# Package Manager

## 1 What

Today's coding exercise works through a toy example of writing a "Package Manager" such as apt or yum. A "package" is an installable package. A "package manager" is a program that offers functionality for defining and operating on packages. The typical operations include installing packages, uninstalling packages, and listing the installed packages. Moreover, a package manager usually allows one to establish dependencies among packages, and will automatically handle installing or uninstalling packages as needed in order to keep the system in a consistent state.

Here's an example of a script containing the kinds of commands we have in mind.
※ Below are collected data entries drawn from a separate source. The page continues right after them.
Lemma journal_holds s recs d : journal s recs d -> holds sk l p recs d s.1.
Proof. unfold journal. destruct s.2; [apply ready_holds|done]. Qed.

(** The record is at the end, or perhaps there. *)
Definition put_post recs (d : nat) (x : bytes) (durable : bool) (w : World) (r : option LogWriter * result unit StateError) (w' : World) : Prop :=
  match r with
  | (wr', Ok _) => journal (w', wr') (recs ++ [x]) (if durable then S (length recs) else d)
  | (wr', Err _) => wr' = None /\ (holds sk l p recs d w' \/ holds sk l p (recs ++ [x]) d w')
  end /\ others {[p]} w w'.

Definition put_dies recs (d : nat) (x : bytes) (w w' : World) : Prop :=
  (holds sk l p recs d w' \/ holds sk l p (recs ++ [x]) d w') /\ others {[p]} w w'.

Lemma runs_use nonce durable x (wr : LogWriter) recs d w :
  length nonce = NONCE_LEN -> ready sk l p wr recs d w ->
  runs (let* r := (if (durable : bool) then append_durable wr nonce x else append wr nonce x) in
        ret (match r with (wr', Ok _) => (Some wr', Ok tt) | (_, Err e) => (None, Err e) end)) w
    (put_post recs d x durable w) (put_dies recs d x w).
Proof.
  intros Hn Hr. apply runs_bind. destruct durable.
  - unfold append_durable. apply runs_bind. eapply runs_mono; [by apply (runs_append Ht sk l p wr nonce x recs d w)| |].
    2:{ by intros w' ?. }
    intros [wr' [u|e]] w1 [H1 Ho]; [|apply runs_ret, runs_ret; by repeat split]. apply runs_bind.
    eapply runs_mono; [by apply runs_sync_log| |]; cbn beta.
    + intros r w2 [H2 Ho2]. apply runs_ret, runs_ret. assert (others {[p]} w w2) by (by eapply others_trans).
      destruct r as [[]|e]; cbn [is_ok] in H2.
      * split; [|done]. unfold journal. cbn [fst snd]. rewrite length_app in H2. cbn [length] in H2.
        by replace (S (length recs)) with (length recs + 1)%nat by lia.
      * split; [|done]. split; [done|]. right. by eapply ready_holds.
    + intros w2 [H2 Ho2]. split; [by right|by eapply others_trans].
  - eapply runs_mono; [by apply (runs_append Ht sk l p wr nonce x recs d w)| |].
    + intros [wr' [u|e]] w1 [H1 Ho]; apply runs_ret; by repeat split.
    + by intros w' ?.
Qed.
Lemma toy_correct : cipher_correct.
Proof.
  intros key nonce aad pt ct tag [= <- <-]. split_and!; [done|apply be_bytes_length|]. cbn. by rewrite bool_decide_eq_true_2.
Qed.
Lemma toy_total : cipher_total.
Proof. by eexists. Qed.
Lemma toy_hkdf : hkdf_total.
Proof. by eexists. Qed.

Definition sk : bytes := [7; 7].
Definition keys : StateKeys := mkKeys (Some sk).
Definition path : bytes := lit "log".
Definition tmp : bytes := lit "log.tmp".
Definition salt (b : Z) : bytes := replicate 16 b.
Definition nonce (b : Z) : bytes := replicate 24 b.
Definition w0 : World := mkWorld ∅ [].

(** Two records; the third is written in part when the process dies, the fourth
    is acknowledged, and the fifth is lost with the power. *)
Definition ops : list LogOp :=
  [LPut (salt 1) (nonce 1) [10; 11] true; LPut (salt 1) (nonce 2) [12] false; LPut (salt 1) (nonce 3) [13] true;
   LPut (salt 1) (nonce 4) [14] true; LPut (salt 1) (nonce 5) [15] false; LPower (fun _ => 0%nat)].
Definition crashing : World := mkWorld ∅ [Fine; Fine; Fine; Fine; Fine; Fine; Dies 20].

Definition records (w : World) (p : bytes) : outcome (result (option (list bytes * option Z)) StateError) :=
  read_log keys ChatOutbox (content <$> files w !! p).

End LogDemo.
Import LogDemo.

Lemma sealed_log_refines_witness :
  let '(s, rs) := log_run keys ChatOutbox path (crashing, None) ops in
  rs = [RDone; RDone; RDied; RDone; RDone; RDone] /\ records s.1 path = Ret (Ok (Some ([[10; 11]; [12]; [14]], None))) /\
  exists recs d, spec_run ([], 0%nat) ops rs (recs, d) /\ sublist (acked ops rs) recs.
Proof.
  pose proof (sealed_log_refines toy_correct toy_total toy_hkdf sk ChatOutbox path
    ops crashing) as H.
  assert (Forall op_ok ops) as Hok by (repeat constructor). specialize (H Hok eq_refl).
  change (mkKeys (Some sk)) with keys in H.
  destruct (log_run keys ChatOutbox path (crashing, None) ops) as [s rs] eqn:E.
  destruct H as (recs & d & H1 & H2 & _). vm_compute in E. injection E as <- <-. split_and!; [reflexivity|vm_compute; reflexivity|].
  exists recs, d. by split.
Defined.

(** The log of the examples, with two records. *)
Definition demo_log (p : bytes) (recs : list bytes) : World :=
  (log_run keys ChatOutbox p (w0, None) (map (fun r => LPut (salt 1) (nonce 9) r true) recs)).1.1.

Definition read_demo (w : World) (p : bytes) : option (result (option (list bytes * option Z)) StateError) :=
  match records w p with Ret r => Some r | Panic => None end.

Definition two : list bytes := [[1]; [2]].

Lemma demo_holds : exists d, holds sk ChatOutbox path two d (demo_log path two).
Proof.
  set (ops := map (fun r => LPut (salt 1) (nonce 9) r true) two).
  destruct (log_run_refines toy_correct toy_total toy_hkdf sk ChatOutbox path ops (w0, None) [] 0) as (recs & d & _ & Hj).
  - repeat constructor.
  - done.
  - destruct (journal_reads toy_correct sk ChatOutbox path _ recs d Hj) as [[torn E]|[-> [E|E]]]; vm_compute in E; [|done..].
    injection E as <- <-. exists d. by apply journal_holds in Hj.
Qed.

(** The process dies while the old log is overwritten. *)
Lemma log_rewrite_atomic_witness :
  let w := mkWorld (files (demo_log path two)) [Fine; Fine; Fine; Fine; Fine; Fine; Dies 30] in
  let '(w', r) := rewrite_log keys ChatOutbox path tmp (salt 2) [(nonce 3, [5])] (Some (replicate 200 9)) w in
  r = None /\ read_demo w' path = Some (Err (Corrupt 22)) /\ read_demo w' tmp = Some (Ok (Some ([[5]], None))) /\
  exists d, holds sk ChatOutbox path two d w' \/ holds sk ChatOutbox path [[5]] 1 w' \/ adoptable sk ChatOutbox path tmp [[5]] w'.
Proof.
  intros w. destruct demo_holds as [d Hd].
  pose proof (log_rewrite_atomic toy_correct toy_total toy_hkdf sk ChatOutbox path tmp ltac:(done) [(nonce 3, [5])] (salt 2)
    (Some (replicate 200 9)) two d w eq_refl ltac:(by repeat constructor)) as H.
  specialize (H Hd). assert (no_failure w) as Hn by (intros n Hin; cbn [fates w] in Hin; set_solver).
  specialize (H (fun _ => Hn)). change (mkKeys (Some sk)) with keys in H.
  destruct (rewrite_log keys ChatOutbox path tmp (salt 2) [(nonce 3, [5])] (Some (replicate 200 9)) w) as [w' r] eqn:E.
  assert (r = None) as -> by (vm_compute in E; by injection E as <- <-). split; [done|]. split_and!.
  - clear H. vm_compute in E. injection E as <-. vm_compute. reflexivity.
  - clear H. vm_compute in E. injection E as <-. vm_compute. reflexivity.
  - exists d. destruct H as [H|[H|[_ H]]]; [left; exact H|right; left; exact H|right; right; exact H].
Defined.

(** When overwriting the old log reports a failure, the staged copy is removed:
    the records are in neither file. *)
Theorem failed_shredding_loses_log :
  let w := mkWorld (files (demo_log path two)) [Fine; Fine; Fine; Fine; Fine; Fine; Fine; Fails 0] in
  let '(w', r) := rewrite_log keys ChatOutbox path tmp (salt 2) [(nonce 3, [2])] (Some (replicate 200 9)) w in
  read_demo w path = Some (Ok (Some (two, None))) /\ r = Some (Err Io) /\
  read_demo w' path = Some (Err (Corrupt 22)) /\ read_demo w' tmp = Some (Ok None).
Proof. vm_compute. by repeat split. Qed.
Lemma budget_plain es used : plain <$> (within_budget used es).1 = plain <$> es.
Proof.
  revert used. induction es as [|e es IH]; intros used; [done|]. cbn [within_budget].
  destruct (e_sealed e) as [s|]; [destruct (_ <? _)|];
    (match goal with |- context [within_budget ?u es] => specialize (IH u); destruct (within_budget u es) as [es' u'] end); cbn in *; by rewrite IH.
Qed.

(** ** The invariant *)

Section Kept.
Context `{J : Journal} `{!JournalLaws J} (cfg : OutSettings) (Hflush : out_defer_flush cfg = false).
Implicit Types (ob : Outbox) (owed tried : list OutEntry) (recs : list bytes).

(** Every part of the log that can be left has the entries of [es], and only
    entries that were tried. *)
Definition covers recs (d : nat) (es tried : list OutEntry) : Prop :=
  forall m, (m <= length recs)%nat ->
    sublist (logged (take m recs)) tried /\ ((d <= m)%nat -> sublist es (logged (take m recs))).

(** The outbox on disk: nothing owed is missing. *)
Definition safe (s : JState) owed tried : Prop :=
  Forall entry_wf tried /\ exists recs d, j_holds s recs d /\ covers recs d owed tried.

(** The outbox in memory: it has what is owed, and only what was tried. *)
Definition opened (s : JState) ob owed tried : Prop :=
  safe s owed tried /\ sublist owed (plain <$> entries ob) /\ sublist (plain <$> entries ob) tried.

Lemma covers_sub recs d es es' tried tried' :
  covers recs d es tried -> sublist es' es -> sublist tried tried' -> covers recs d es' tried'.
Proof. intros Hc H1 H2 m Hm. destruct (Hc m Hm) as [Ht He]. split; [by etransitivity|]. intros Hd. etransitivity; [done|auto]. Qed.

Lemma safe_tried s owed tried tried' : Forall entry_wf tried' -> sublist tried tried' -> safe s owed tried -> safe s owed tried'.
Proof. intros Hwf Ht (_ & recs & d & Hh & Hc). split; [done|]. exists recs, d. split; [done|]. by eapply covers_sub. Qed.

(** A record that keeps the entries and adds nothing untried. *)
Lemma covers_snoc recs d es tried x :
  covers recs d es tried -> sublist (logged (recs ++ [x])) tried -> sublist es (logged (recs ++ [x])) -> covers (recs ++ [x]) d es tried.
Proof.
  intros Hc Ht He m Hm. rewrite length_app in Hm. cbn [length] in Hm. destruct (decide (m <= length recs)%nat) as [Hle|Hgt].
  - rewrite take_app_le by done. by apply Hc.
  - rewrite take_ge by (rewrite length_app; cbn; lia). by split.
Qed.

Lemma covers_durable recs d es tried es' :
  covers recs d es tried -> sublist es' (logged recs) -> covers recs (length recs) es' tried.
Proof. intros Hc He m Hm. split; [by apply Hc|]. intros Hd. rewrite take_ge by lia. done. Qed.

Lemma covers_all recs d es tried : covers recs d es tried -> (d <= length recs)%nat -> sublist es (logged recs) /\ sublist (logged recs) tried.
Proof. intros Hc Hd. destruct (Hc (length recs)) as [Ht He]; [done|]. rewrite take_ge in * by lia. auto. Qed.

Lemma entries_wf es tried : sublist (plain <$> es) tried -> Forall entry_wf tried -> Forall entry_wf es.
Proof.
  intros Hs Hwf. apply Forall_forall. intros e He. rewrite Forall_forall in Hwf. apply (Hwf (plain e)).
  eapply elem_of_sublist; [|exact Hs]. by apply list_elem_of_fmap_2.
Qed.

Lemma opened_wf s ob owed tried : opened s ob owed tried -> Forall entry_wf (entries ob).
Proof. intros ((Hwf & _) & _ & Ht). by eapply entries_wf. Qed.

Lemma safe_holds s recs d owed tried : Forall entry_wf tried -> j_holds s recs d -> covers recs d owed tried -> safe s owed tried.
Proof. intros. split; [done|]. by exists recs, d. Qed.

(** *** Operations *)

Lemma runs_compact s ob force coin owed tried :
  opened s ob owed tried ->
  runs (compact_if_needed ob force coin) s (fun ob' s' => opened s' ob' owed tried) (fun s' => safe s' owed tried).
Proof.
  intros Hop. pose proof (opened_wf s ob owed tried Hop) as Hew. pose proof Hop as ((Hwf & recs & d & Hh & Hc) & Ho & Ht).
  unfold compact_if_needed. destruct (_ || _); [|by apply runs_ret]. apply runs_bind.
  assert (forall s', j_holds s' (flat_map entry_records (entries ob)) (length (flat_map entry_records (entries ob))) -> safe s' owed tried) as Hnew.
  { intros s' Hh'. eapply safe_holds; [done|exact Hh'|]. intros m Hm. split.
    - etransitivity; [by apply logged_compacted_prefix|done].
    - intros Hlen. rewrite take_ge by lia. by rewrite logged_compacted. }
  eapply runs_mono; [by apply (j_rewrite_law s _ coin recs d)| |]; cbn beta.
  - intros [] s' Hs'; apply runs_ret; (split_and!; [|done..]); [by apply Hnew|by eapply safe_holds].
  - intros s' [Hs'|Hs']; [by eapply safe_holds|by apply Hnew].
Qed.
DEPEND FTP NETSTACK NETLIB
DEPEND NETSTACK NETLIB
DEPEND DNS NETSTACK NETLIB
DEPEND BROWSER NETSTACK HTML
INSTALL NETLIB
INSTALL FTP
INSTALL foo
REMOVE NETLIB
INSTALL BROWSER
INSTALL DNS
LIST
REMOVE FTP
REMOVE NETLIB
REMOVE DNS
REMOVE NETLIB
INSTALL NETLIB
REMOVE NETSTACK
REMOVE BROWSER
REMOVE NETSTACK
LIST
END


As we can see, we want a system that supports these commands.

DEPEND item1 item2
both defines packages item1 and item2 and establishes a dependency between them
INSTALL item1
installs item1 and possibly any packages it depends on
REMOVE item1
removes item1 and possibly those it depends on
LIST
lists installed packages

Note that a couple of "rules" go along with these commands.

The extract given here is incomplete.